All places in Hyderabad obviously have names that have come into the public eye in recent times. The maps of yore show places that were named after people, gardens, or royals. But it was mostly people and gardens that the places were named after. Right now, there is a map exhibition from French cartographers like Guillaume Delisle, Philipe Buache, Joseph Tiefenthaler, and Anquetil-Duperron, among others, at the Birla Science Museum.
So, if one digs into the etymological history of Hyderabad, then one can find interesting reasons behind the naming of places. Many of the places in the city were named by the locals, shares historian Dr. Mohammed Safiullah. Places such as Charminar, Lal Darwaza, and Errummanzil were named not after a person but a building.

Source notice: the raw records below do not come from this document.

Definition update_provider_sql : string :=
  "UPDATE Providers SET Name=?, Type=?, Address=?, City=?, Contact=? WHERE Provider_ID=?".

Definition query1_name : string :=
  "Query 1: How many food providers and receivers are there in each city?".

Definition query1 : string := "
            SELECT 
                City,
                COUNT(DISTINCT Provider_ID) AS Total_Providers,
                COUNT(DISTINCT Receiver_ID) AS Total_Receivers
            FROM (
                SELECT City, Provider_ID, NULL AS Receiver_ID FROM Providers
                UNION ALL
                SELECT City, NULL AS Provider_ID, Receiver_ID FROM Receivers
            ) AS combined
            GROUP BY City
            ORDER BY City;
        ".

Definition query5_name : string :=
  "Query 5: Total quantity of food available from all providers".

Definition query5 : string := "
            SELECT SUM(Quantity) AS Total_Quantity_Available
            FROM Food_Listings_Dataset;
        ".

Definition query10_name : string :=
  "Query 10: What percentage of food claims are completed vs. pending vs. canceled?".
(** * Batched tensor-network contraction: the scheduler of [batch-tn]

    A shallow embedding of the two schedulers of the repository,

    - [src/batch_contract.py]   (module [BatchContract] below), and
    - [src/batch_tn/batch.py]   (module [Batch] below),

    together with the properties the specification states about them.

    Python values are modelled as follows.  A [str] is the list of its code
    points, a tuple of ints ([ArrayShape]) is a list of integers, a
    [frozenset[int]] is a [gset nat], a [dict] is an association list in
    insertion order with pairwise distinct keys, and a computation that can
    raise returns a [result].  The array backend (numpy in the first file,
    autoray/cotengra in the second) is an interface, see [Backend]. *)

From Stdlib Require Import ZArith String Ascii.
From stdpp Require Import gmap list.

(** ** Exceptions *)

Inductive exn : Set :=
| KeyError | IndexError | ValueError | AssertionError | StopIteration.

Inductive result (A : Type) : Type :=
| Ok (a : A)
| Raise (e : exn).
Arguments Ok {A} a.
Arguments Raise {A} e.

#[global] Instance result_ret : MRet result := @Ok.
#[global] Instance result_bind : MBind result :=
  λ A B f m, match m with Ok a => f a | Raise e => Raise e end.

Definition of_option {A} (e : exn) (o : option A) : result A :=
  match o with Some a => Ok a | None => Raise e end.

(** [[f(x) for x in l]] where [f] may raise: elements are evaluated left to
    right and the first exception wins. *)
Fixpoint traverse {A B} (f : A → result B) (l : list A) : result (list B) :=
  match l with
  | [] => Ok []
  | x :: l' => y ← f x; ys ← traverse f l'; Ok (y :: ys)
  end.

(** [for x in l: st = body(x, st)] where the body may raise. *)
Fixpoint for_each {A S} (body : A → S → result S) (l : list A) (st : S)
  : result S :=
  match l with
  | [] => Ok st
  | x :: l' => st' ← body x st; for_each body l' st'
  end.
(** * simpleforce: error unifier, query engine and client state

    A shallow embedding of the Go package [simpleforce]: the client and its
    query engine, the error helpers ([errorHelpers.go]) and the tooling calls
    ([tooling.go]), the login handshake, the construction of a client, the
    downloads and [DescribeGlobal].

    Conventions.
    - A Go [string] and a Go [[]byte] are both sequences of bytes; both are
      [string] here (a list of 8-bit [ascii]), so [string(responseBody)] is the
      identity.
    - A Go [int] is a [Z]; no arithmetic is done on one, they are only
      compared and printed.
    - A Go [error] value that may be [nil] is an [option error].
    - A Go function returning [(T, error)] returns a pair; a function that can
      panic returns an [outcome].
    - [*Client] is an address into a heap of clients; methods with a pointer
      receiver run in a state monad over that heap and the list of HTTP
      requests put on the wire.
    - The [context.Context] argument and the zap logger only reach the
      transport and the log; they are left out. *)

From Stdlib Require Import ZArith Ascii String List Bool Lia.
From stdpp Require Import base option list strings gmap pretty sorting.

Set Warnings "-register-all".

Open Scope string_scope.

(** ** The pieces of the Go standard library the package calls *)

(** [strings] *)
Module strings.

Definition HasPrefix (s prefix : string) : bool := String.prefix prefix s.

(** [replace_from] walks [s]; [skip] counts the bytes of a match that are
    still to be dropped, [budget] the replacements left ([None]: no limit). *)
Fixpoint replace_from (s old new : string) (budget : option nat) (skip : nat)
  : string :=
  match s with
  | EmptyString => EmptyString
  | String c s' =>
      match skip with
      | S k => replace_from s' old new budget k
      | O =>
          match budget with
          | Some O => String c (replace_from s' old new budget O)
          | _ =>
              if String.prefix old s
              then new +:+ replace_from s' old new (pred <$> budget)
                                        (String.length old - 1)
              else String c (replace_from s' old new budget O)
          end
      end
  end.

(** [strings.Replace(s, old, new, n)] for a non-empty [old]: the first [n]
    non-overlapping instances are replaced, all of them when [n < 0].  (With
    an empty [old] Go inserts [new] around every rune; the package never
    does that, and [s] is returned as it is.) *)
Definition Replace (s old new : string) (n : Z) : string :=
  match old with
  | EmptyString => s
  | _ => replace_from s old new
           (if (n <? 0)%Z then None else Some (Z.to_nat n)) O
  end.

End strings.

(** [fmt] *)
Module fmt.

Inductive arg :=
| Str (s : string)
| Int (z : Z).

Definition type_name (a : arg) : string :=
  match a with Str _ => "string" | Int _ => "int" end.

Definition default_format (a : arg) : string :=
  match a with Str s => s | Int z => pretty z end.

(** What a verb prints for an operand: [%v] prints anything, [%s] a string,
    [%d] an integer; a verb given the other kind of operand prints Go's
    [%!verb(type=value)]. *)
Definition print_verb (verb : ascii) (a : arg) : string :=
  match verb, a with
  | "v"%char, _ => default_format a
  | "s"%char, Str s => s
  | "d"%char, Int z => pretty z
  | _, _ => "%!" +:+ String verb ("(" +:+ type_name a +:+ "="
              +:+ default_format a +:+ ")")
  end.

(** [fmt.Sprintf] for formats made of literal text, [%%] and the plain verbs
    [%v], [%s] and [%d] (no flags, widths or argument indexes: the package
    uses none).  A verb with no operand left prints [%!verb(MISSING)]. *)
Fixpoint Sprintf (format : string) (args : list arg) : string :=
  match format with
  | EmptyString => EmptyString
  | String "%" EmptyString => "%!(NOVERB)"
  | String "%" (String "%" rest) => String "%" (Sprintf rest args)
  | String "%" (String verb rest) =>
      match args with
      | [] => "%!" +:+ String verb ("(MISSING)" +:+ Sprintf rest [])
      | a :: args' => print_verb verb a +:+ Sprintf rest args'
      end
  | String c rest => String c (Sprintf rest args)
  end.

End fmt.

(** [net/url] *)
Module url.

Also, some of the most popular places in Hyderabad are named after gardens. Though the gardens are long gone, the names remain like Jambagh or guava garden, says Anuradha Reddy, of Indian National Trust for Art and Cultural Heritage, INTACH.
At the exhibition, you can look through a variety of maps across mathematics, medicine, nuclear science, biodiversity, aviation, physics, visual analytics, locomotives, astronomy, cartography, and more.
Some examples of names of places – Moosarambagh was named after French military commander Monsieur Raymond who served the Nizams. He used to live near a bagh which refers to ‘a garden’ as the area was once covered by huge greenery.
Ameerpet was named after Amir Ali, who was gifted a piece of land by Asaf Jah VI, who built a small summer palace there with lots of flora and flowing water bodies. Begumpet was named after Bashir-ul-Nisa Begum, daughter of Sikander Jah, Asaf Jah III. Somajiguda was named after Sonaji, an employee of the revenue department of Roy Ryan Sham Raj. Koti was named after Koti Residency, which once stood there. Lal Darwaza was named after a red gateway that used to exist in the area.